* Work to be completed *
Take the lines below between the one holding "Proof. intros H w; apply ens_bind; eapply" and the one holding "unfold AddToRetransTable; apply", inclusive, and copy them exactly. Add nothing.

* Supplied material *
************
(* ===== verification/ExchangeWake.v ===== *)
(** * ExchangeWake: nothing that is owed is forgotten

    The manager has one timer for all acknowledgements and retransmissions.  [on_time]: it
    is armed for the earliest of them, or earlier; [StartTimer] sees to that, and every
    operation that adds to what is due ends with it. *)

From stdpp Require Import gmap.
From S2P Require Import Prelude Encoding MessageHeader BdxMessages Pool Runs Exchange ExchangeMgr ExchangeRules ExchangeFrame ExchangeSafe ExchangeReach ExchangeAcks.

(** The timer runs, and fires at [due] at the latest - at once, when [due] has passed.
    [Timestamp::max()] stands for no time at all. *)
Definition armed_by (w : World) (due : Z) : Prop :=
  due < Timestamp_max -> exists t, mTimer w = Some t /\ t <= Z.max (mNow w) due.

Definition on_time (w : World) : Prop :=
  (forall p e, live w p = Some e -> IsAckPending e = true -> armed_by w (mNextAckTime e)) /\
  (forall i en, entry_at w i = Some en -> armed_by w (en_nextRetransTime en)).

(** ** [nextWakeTime] *)

Section Fold.
Context (f : Z -> nat -> Z) (due : nat -> option Z).
Hypothesis Hf : forall wake i, f wake i = match due i with Some t => Z.min wake t | None => wake end.

Lemma fold_wake l wake :
  fold_left f l wake <= wake /\ forall i t, In i l -> due i = Some t -> fold_left f l wake <= t.
Proof.
  revert wake; induction l as [|i l IH]; intros wake; cbn [fold_left]; [split; [lia|by intros i t []]|].
  destruct (IH (f wake i)) as [H1 H2]; rewrite Hf in H1 at 2; split; [destruct (due i); lia|].
  intros j t [<-|Hj] Ht; [rewrite Ht in H1; lia|by eapply H2].
Qed.
End Fold.

Definition ack_due (w : World) (p : nat) : option Z :=
  match live w p with Some e => if IsAckPending e then Some (mNextAckTime e) else None | None => None end.

Lemma nextWakeTime_le w :
  nextWakeTime w <= Timestamp_max /\
  (forall p e, live w p = Some e -> IsAckPending e = true -> nextWakeTime w <= mNextAckTime e) /\
  (forall i en, entry_at w i = Some en -> nextWakeTime w <= en_nextRetransTime en).
Proof.
  unfold nextWakeTime; set (first := fold_left (ack_wake w) _ _).
  assert (Ha : forall wake p, ack_wake w wake p = match ack_due w p with Some t => Z.min wake t | None => wake end).
  { intros wake p; unfold ack_wake, ack_due; destruct (live w p) as [e|]; [|done]; destruct (IsAckPending e); [|done].
    cbn [andb]; destruct (Z.ltb_spec (mNextAckTime e) wake); lia. }
  assert (Hr : forall wake i, retrans_wake w wake i =
    match en_nextRetransTime <$> entry_at w i with Some t => Z.min wake t | None => wake end).
  { intros wake i; unfold retrans_wake; destruct (entry_at w i) as [en|]; [|done]; cbn.
    destruct (Z.ltb_spec (en_nextRetransTime en) wake); lia. }
  destruct (fold_wake (ack_wake w) (ack_due w) Ha (active_indices (mContextPool w)) Timestamp_max) as [A1 A2].
  destruct (fold_wake (retrans_wake w) (fun i => en_nextRetransTime <$> entry_at w i) Hr
    (active_indices (mRetransTable w)) first) as [B1 B2]; fold first in A1, A2; split_and!; [lia|..].
  - intros p e He Hp; transitivity first; [done|]; apply (A2 p); [apply active_indices_spec; by exists e|].
    unfold ack_due; by rewrite He, Hp.
  - intros i en Hi; apply (B2 i); [apply active_indices_spec; by exists en|by rewrite Hi].
Qed.

Section Wake.
Context `{MP : MessagingPlatform} `{AP : Application}.

Lemma StartTimer_on_time w : ensures StartTimer w (fun _ w' => on_time w').
Proof.
  intros [] w'; unfold StartTimer, bind, get, modify, when, tick, VerifyOrDie, verify, ret, fail; cbn.
  destruct (nextWakeTime_le w) as (N0 & N1 & N2).
  destruct (Z.eqb_spec (nextWakeTime w) Timestamp_max) as [Hmax|Hmax]; cbn.
  - intros [= <-]; split; [intros p e He Hp Hdue; specialize (N1 p e He Hp); lia|].
    intros i en Hi Hdue; specialize (N2 i en Hi); lia.
  - destruct (no_error _); cbn; [|done]; intros [= <-].
    set (delay := if _ <? _ then _ else _); assert (Hd : 0 <= delay /\ mNow w + delay <= Z.max (mNow w) (nextWakeTime w))
      by (unfold delay; destruct (Z.ltb_spec (mNow w) (nextWakeTime w)); lia).
    assert (Hw : wrap 32 delay <= delay) by (apply Z.mod_le; lia).
    split; [intros p e He Hp _|intros i en Hi _]; exists (mNow w + wrap 32 delay); (split; [done|]); cbn [mNow set_mTimer set_mCalls].
    + specialize (N1 p e He Hp); lia.
    + specialize (N2 i en Hi); lia.
Qed.

Lemma armed_same w w' due : mTimer w' = mTimer w -> mNow w' = mNow w -> armed_by w due -> armed_by w' due.
Proof. unfold armed_by; by intros -> ->. Qed.

Lemma on_time_same w w' : mContextPool w' = mContextPool w -> mRetransTable w' = mRetransTable w ->
  mTimer w' = mTimer w -> mNow w' = mNow w -> upholds on_time w w'.
Proof.
  intros Hp Hr Ht Hn [H1 H2]; unfold on_time, live, entry_at; rewrite Hp, Hr; split; intros.
  - eapply armed_same; [done..|by eapply H1].
  - eapply armed_same; [done..|by eapply H2].
Qed.

Lemma on_time_put p e e' w : live w p = Some e -> mNextAckTime e' = mNextAckTime e ->
  (IsAckPending e' = true -> IsAckPending e = true) -> upholds on_time w (put_exchange p e' w).
Proof.
  intros He Hn Hp [H1 H2]; split; [|done]; intros q eq; rewrite (live_put p q e' e w He).
  case_decide; [intros [= <-] Ha; rewrite Hn; by apply (H1 p), Hp|apply H1].
Qed.

#[local] Instance wake_framed : Framed (upholds on_time).
Proof.
  split; [typeclasses eauto|..].
  - intros w w' (Hp & Ht & _ & Hm & Hn); by apply on_time_same.
  - intros; by apply on_time_same.
  - intros p f b w e [Hf _] Ha He; eapply on_time_put; [done..|]; flags.
    by rewrite Has_SetFlag_ne by (intros Heq; subst f; done).
  - intros p v w e He; by eapply on_time_put.
  - intros p v w e He; by eapply on_time_put.
  - intros p w e He [H1 H2]; split; [|done]; intros q e'; unfold live; cbn.
    rewrite At_insert by (by eapply At_range); case_decide; [done|apply H1].
  - intros i w en Hi [H1 H2]; split; [done|]; intros j en'; unfold entry_at; cbn.
    rewrite At_insert by (by eapply At_range); case_decide; [done|apply H2].
Qed.

#[local] Instance wake_closing : Closing (upholds on_time).
Proof. split; intros p; [intros w e He|intros v w e He|intros w e He]; eapply on_time_put; try done; by flags. Qed.

(** What ends in [StartTimer]. *)
Definition rearms {A} (m : W A) : Prop := forall w, ensures m w (fun _ w' => on_time w').

Lemma rearms_after {A B} (m : W A) (k : A -> W B) : (forall a, rearms (k a)) -> rearms (bind m k).
Proof. intros H w; apply ens_bind; intros a w1 _; apply H. Qed.
Lemma rearms_ret {A B} (m : W A) (b : B) : rearms m -> rearms (m ;; ret b).
Proof. intros H w; apply ens_bind; eapply ens_mono; [apply H|]; intros a w1 Hw; by apply ens_ret. Qed.
Lemma rearms_keeps {A} (m : W A) : rearms m -> keeps (upholds on_time) m.
Proof. intros H w a w' E _; by apply (H w a w'). Qed.
Lemma rearms_StartTimer : rearms StartTimer.
Proof. intros w; apply StartTimer_on_time. Qed.

Lemma rearms_ClearEntry i : rearms (ClearRetransEntry i).
Proof. apply rearms_after; intros _; apply rearms_StartTimer. Qed.
Lemma rearms_StartRetransmision i : rearms (StartRetransmision i).
Proof. apply rearms_after; intros _; apply rearms_StartTimer. Qed.

Lemma Add_refused p w : ensures (AddToRetransTable p) w (fun r w' => match r with Err _ => w' = w | Ok _ => True end).
Proof.
  unfold AddToRetransTable; apply ens_bind, ens_deref; intros e _; destruct (IsWaitingForAck e); [by apply ens_ret|].
  apply ens_bind; intros w1 w1' [= <- <-]; destruct (Allocate _); [|by apply ens_ret].
  apply ens_bind; intros [] w2 _; apply ens_bind; intros [] w3 _; apply ens_bind; intros [] w4 _; by apply ens_ret.
Qed.

Lemma wake_send_reliably p s h payload : keeps (upholds on_time) (send_reliably p s h payload).
Proof.
  apply keeps_ens; intros w HJ; unfold send_reliably; apply ens_bind; eapply ens_mono; [apply Add_refused|].
  intros [i|err] w1 Hw; [|apply ens_ret; by subst].
  revert w1 Hw; intros w1 _; revert w1; apply rearms_after; intros [b|err]; [|apply rearms_ret, rearms_ClearEntry].
  apply rearms_after; intros _; apply rearms_after; intros err; apply rearms_ret.
  destruct (no_error _); [apply rearms_StartRetransmision|apply rearms_ClearEntry].
Qed.

Lemma wake_SendPrepared s b : keeps (upholds on_time) (SendPreparedMessage s b).
Proof. unfold SendPreparedMessage, emit; keep; apply keeps_modify; intros w; by apply on_time_same. Qed.
Local Hint Resolve wake_send_reliably wake_SendPrepared : keeps.

#[local] Instance wake_sending : Sending (upholds on_time).
Proof.
  apply sending_dispatch; [typeclasses eauto|apply rearms_keeps, rearms_StartTimer|]; intros.
  assert (Ht : keeps (upholds on_time) (TakePendingPeerAckMessageCounter p)).
  { unfold TakePendingPeerAckMessageCounter; keep; apply keeps_edit; intros w e He; eapply on_time_put; try done; by flags. }
  unfold Dispatch_SendMessage, PrepareAndSendNonMRPMessage, PrepareMessage; keep.
Qed.

#[local] Instance wake_creating : Creating (upholds on_time).
Proof.
  split; intros id s se init d eph w p pool; set (x := new_exchange id s se init d eph).
  pose proof (new_exchange_flags id s se init d eph) as (_ & _ & _ & Ha & _); fold x in Ha.
  unfold CreateObject; destruct (Allocate (mContextPool w)) as [i|] eqn:Hp; [|done]; intros [= -> <-] [H1 H2].
  destruct (Allocate_free _ _ Hp) as [Hlen _]; split; [|done]; intros q e; unfold live; cbn [mContextPool set_mContextPool].
  rewrite At_insert by done; case_decide; [intros [= <-]; congruence|apply H1].
Qed.

Lemma wake_needs p c d : keeps (upholds on_time) (HandleNeedsAck p c d).
Proof.
  apply rearms_keeps, rearms_after; intros err; apply rearms_ret, rearms_StartTimer.
Qed.

Lemma wake_exec l w w' : allowed w l -> exec l w = (Ok tt, w') -> on_time w -> on_time w'.
Proof.
  intros Hl E; refine (frame_exec (upholds on_time) l _ _ _ _ w tt w' E).
  - destruct l; try done; intros; apply wake_needs.
  - intros ms Hms; cbn [exec]; apply keeps_modify; intros w0 [H1 H2].
    assert (Hlater : forall due, armed_by w0 due -> armed_by (set_mNow (mNow w0 + ms) w0) due).
    { intros due H Hdue; destruct (H Hdue) as (t & Ht & Hle); exists t; split; [done|cbn [mNow set_mNow]; lia]. }
    split; [intros p e He Hp; by apply Hlater, (H1 p e)|intros i en Hi; by apply Hlater, (H2 i en)].
  - apply rearms_keeps; cbn [exec]; apply rearms_after; intros _; apply rearms_after; intros _; apply rearms_StartTimer.
  - by destruct l.
Qed.

(** C9: no acknowledgement that is owed and no retransmission is forgotten: whatever has
    happened, the one timer of the manager is running and fires, for every exchange with a
    pending acknowledgement, at the time the acknowledgement must be sent at the latest,
    and for every entry of the retransmission table at the time of its next
    retransmission, or at once if that time has passed. *)
Theorem timer_never_late (w : World) :
  reachable w ->
  (forall p e, live w p = Some e -> IsAckPending e = true -> armed_by w (mNextAckTime e)) /\
  (forall i en, entry_at w i = Some en -> armed_by w (en_nextRetransTime en)).
Proof.
  induction 1 as [t id ss|w0 l w' H IH Hl E]; [|by apply (wake_exec l w0 w' Hl E)].
  split.
  - intros p e; unfold live, At; cbn [mContextPool new_manager]; destruct (_ !! p) eqn:E; [|done].
    by apply lookup_replicate in E as [-> _].
  - intros i en; unfold entry_at, At; cbn [mRetransTable new_manager]; destruct (_ !! i) eqn:E; [|done].
    by apply lookup_replicate in E as [-> _].
Qed.
End Wake.

#[local] Existing Instance steady_platform.
#[local] Existing Instance answering_application.

Lemma timer_never_late_witness :
  (en_nextRetransTime <$> entry_at (after request start) 0) = Some 1332 /\ armed_by (after request start) 1332.
Proof.
  split; [vm_compute; reflexivity|].
  destruct (timer_never_late (after request start) reach_request) as [_ H].
  destruct (entry_at (after request start) 0) as [en|] eqn:E; [|vm_compute in E; discriminate E].
  pose proof (H 0%nat en E) as Ha; vm_compute in E; injection E as <-; exact Ha.
Defined.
************
* Result of the exercise *
Proof. intros H w; apply ens_bind; eapply ens_mono; [apply H|]; intros a w1 Hw; by apply ens_ret. Qed.
Lemma rearms_keeps {A} (m : W A) : rearms m -> keeps (upholds on_time) m.
Proof. intros H w a w' E _; by apply (H w a w'). Qed.
Lemma rearms_StartTimer : rearms StartTimer.
Proof. intros w; apply StartTimer_on_time. Qed.

Lemma rearms_ClearEntry i : rearms (ClearRetransEntry i).
Proof. apply rearms_after; intros _; apply rearms_StartTimer. Qed.
Lemma rearms_StartRetransmision i : rearms (StartRetransmision i).
Proof. apply rearms_after; intros _; apply rearms_StartTimer. Qed.

Lemma Add_refused p w : ensures (AddToRetransTable p) w (fun r w' => match r with Err _ => w' = w | Ok _ => True end).
Proof.
  unfold AddToRetransTable; apply ens_bind, ens_deref; intros e _; destruct (IsWaitingForAck e); [by apply ens_ret|].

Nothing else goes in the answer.